* **Required action**:
Count every line of the material that holds the string "name". Respond with the total only.

* **Input for this task**:
(** Three messages, the second without a key: when only the second is acknowledged the third is
    handed out, although the first, which has the same key, is still with its receiver. *)
Definition three_published : world :=
  foldl demo_step ordered_world [publish_keyed "two" EmptyString 40; publish_keyed "three" "k" 50].
Definition second_acked : world := demo_step (after_round three_published 60) (ReqAck [1005%N], 70).
Example unkeyed_message_breaks_order :
  reachable (E := id_engine) second_acked ∧
  handed_out three_published 60 = [1003%N; 1005%N] ∧
  (d_completedAt <$> deliveries (w_db second_acked) !! 1003%N) = Some None ∧
  handed_out second_acked 80 = [1007%N].
Proof.
  split; [|vm_compute; split_and!; reflexivity].
  unfold reachable. etrans; [exact ordered_reachable|].
  etrans; [exact (demo_steps ordered_world
    [publish_keyed "two" EmptyString 40; publish_keyed "three" "k" 50])|].
  eapply rtc_l; [exact (round_step _ 60)|].
  exact (demo_steps (after_round three_published 60) [(ReqAck [1005%N], 70)]).
Qed.
(** Everything that is taken from the channels is sent in the same round.  But
    only the publishes are forgotten then: a modification of a topic or of a subscription is sent
    again in every later round, for as long as the process lives. *)
Theorem modifications_are_resent rounds o o' all q :
  queue_rounds rounds o = (o', all) →
  (∀ i first buffered, rounds !! i = Some (first, buffered) → ∃ sent, all !! i = Some sent ∧ message_of first ∈ sent) ∧
  (is_modify q → holds o q → Forall (λ sent, message_of q ∈ sent) all ∧ holds o' q) ∧
  ∀ i j first buffered sent, rounds !! i = Some (first, buffered) → is_modify first → (i ≤ j)%nat →
    all !! j = Some sent → message_of first ∈ sent.
Proof.
  intros Hrun. split; [|split; [by eapply queue_rounds_keep|]].
  - revert o o' all Hrun. induction rounds as [|[first buffered] rounds IH]; intros o o' all; simpl; [done|].
    destruct (queue_round first buffered _ o) as [[o1 rest] sent] eqn:Hr.
    destruct (queue_rounds rounds o1) as [o2 all'] eqn:Hrs. intros [= <- <-] [|i] f b Hi; simpl in Hi.
    + simplify_eq. exists sent. split; [done|].
      destruct (queue_round_sends _ _ _ _ _ _ Hr) as (taken & _ & Hs & _). auto.
    + simpl. exact (IH _ _ _ Hrs i f b Hi).
  - revert o o' all Hrun. induction rounds as [|[first buffered] rounds IH]; intros o o' all; simpl; [done|].
    destruct (queue_round first buffered _ o) as [[o1 rest] sent] eqn:Hr.
    destruct (queue_rounds rounds o1) as [o2 all'] eqn:Hrs. intros [= <- <-] [|i] j f b s Hi Hm Hj Hs; simpl in Hi.
    + simplify_eq. destruct (queue_round_sends _ _ _ _ _ _ Hr) as (taken & _ & Hsent & Hh).
      destruct j as [|j]; simpl in Hs; [simplify_eq; auto|].
      destruct (queue_rounds_keep _ _ _ _ f Hrs Hm) as [Hall _]; [by apply Hh; auto|].
      rewrite Forall_forall in Hall. apply Hall. by eapply list_elem_of_lookup_2.
    + destruct j as [|j]; [lia|]. simpl in Hs. eapply IH; [exact Hrs|exact Hi|done| |exact Hs]. lia.
Qed.
End Outbox.

(** ** Witnesses *)

(** Two deliveries at a time, everything expired: two ticks delete all four, a third finds none. *)
Definition demo_settings : PruneCommonSettings := MkPruneSettings 0 2 0 0 0.
Definition demo_ticks : list tick_env := replicate 3 (MkTick (Ok ()) (Ok ()) 9000 7).
Definition background_world : world := MkWorld example_db empty_registry 0.

Lemma background_world_wf : world_wf background_world.
Proof. split; [exact example_db_wf|exact empty_registry_wf]. Qed.

Lemma cleanup_catches_up_witness :
  ∃ k period w', (k ≤ 2)%nat ∧
    ticks (prune_tick (prune_ApplyDefaults demo_settings)
      (job_Execute (E := id_engine) ExpiredDeliveries (MkPrune Hour 2))) (take (S k) demo_ticks) (100 * Millisecond, background_world)
      = (Ok period, w') ∧
    ∀ i e, deliveries (w_db w') !! i = Some e → ¬ d_expiresAt e < 9000.
Proof.
  destruct (cleanup_catches_up (E := id_engine) demo_settings (prune_ApplyDefaults demo_settings) (MkPrune Hour 2)
    ExpiredDeliveries demo_ticks background_world) as (k & te & Hte & Hk & _ & period & w' & Hrun & _ & Hend).
  - reflexivity.
  - reflexivity.
  - exact background_world_wf.
  - repeat constructor.
  - vm_compute. repeat constructor.
  - exists k, period, w'. split; [|split; [exact Hrun|]].
    + change (k * 2 ≤ 4)%nat in Hk. lia.
    + apply list_elem_of_lookup_2, elem_of_replicate in Hte as [-> _]. exact Hend.
Defined.

(** A pusher runs for a subscription whose endpoint is changed meanwhile. *)
Definition push_sub_at (endpoint : string) : subscription := sub_set_pushEndpoint (Some endpoint) sub_plain.
Definition push_world (endpoint : string) : world :=
  MkWorld (with_subscriptions {[11%N := push_sub_at endpoint]}
    (with_deliveries ∅ (with_snapshots ∅ example_db))) empty_registry 0.
Lemma push_world_wf endpoint : world_wf (push_world endpoint).
Proof. split; [apply db_wf_b_sound; vm_compute; reflexivity|exact empty_registry_wf]. Qed.

Lemma pushers_follow_subscriptions_witness :
  ∃ w' ps', startPushersOnce (E := id_engine) false (Ok ()) (Ok ()) (push_world "http://new")
      {[11%N := start_pusher (push_sub_at "http://old")]} = (Ok (), w', ps') ∧
    running ps' 11%N (start_pusher (push_sub_at "http://old")).
Proof.
  destruct (startPushersOnce (E := id_engine) false (Ok ()) (Ok ()) (push_world "http://new")
    {[11%N := start_pusher (push_sub_at "http://old")]}) as [[res w'] ps'] eqn:H.
  assert (Hres : res = Ok ()) by (vm_compute in H; injection H as <- _ _; reflexivity). subst res.
  exists w', ps'. split; [reflexivity|].
  destruct (pushers_follow_subscriptions (E := id_engine) (Ok ()) (push_world "http://new")
    {[11%N := start_pusher (push_sub_at "http://old")]} w' ps' (push_world_wf _) H) as (_ & _ & _ & Hkeep).
  apply (Hkeep 11%N _ (push_sub_at "http://new")).
  - split; reflexivity.
  - reflexivity.
  - split; [reflexivity|]. split; [eexists; reflexivity|discriminate].
Defined.

Lemma bits_print_no_space p : split_space (bits_print p) = None.
Proof.
  induction p as [p IH|p IH|]; [| |done]; cbn [bits_print split_space];
    (rewrite decide_False by done; by rewrite IH).
Qed.
Lemma bits_no_space u : split_space (uuid_String (UuidText := bits_text) u) = None.
Proof.
  destruct u as [|p]; [done|]. cbn [uuid_String bits_text bits_string split_space].
  rewrite decide_False by done. by rewrite bits_print_no_space.
Qed.

Lemma notification_roundtrip_witness :
  on_notification (U := bits_text) (message_of (U := bits_text) (QTopic 5%N "a name with spaces")) =
    [OpWakeModify TopicSide true 5%N "a name with spaces"].
Proof. apply (notification_roundtrip (U := bits_text) bits_no_space (QTopic 5%N "a name with spaces")). Defined.

Lemma modifications_are_resent_witness :
  ∃ o' all, queue_rounds (U := bits_text) [(QTopic 5%N "t", []); (QPublish 7%N, [])] empty_outbox = (o', all) ∧
    ∃ sent, all !! 1%nat = Some sent ∧ message_of (U := bits_text) (QTopic 5%N "t") ∈ sent.
Proof.
  destruct (queue_rounds (U := bits_text) [(QTopic 5%N "t", []); (QPublish 7%N, [])] empty_outbox)
    as [o' all] eqn:H.
  exists o', all. split; [reflexivity|].
  destruct (modifications_are_resent (U := bits_text) [(QTopic 5%N "t", []); (QPublish 7%N, [])] empty_outbox o' all
    (QPublish 0%N) H) as (Hfirst & _ & Hlater).
  destruct (Hfirst 1%nat _ _ eq_refl) as (sent & Hs & _). exists sent. split; [exact Hs|].
  apply (Hlater 0%nat 1%nat (QTopic 5%N "t") [] sent eq_refl I); [lia|exact Hs].
Defined.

* **Solution to this problem**:
3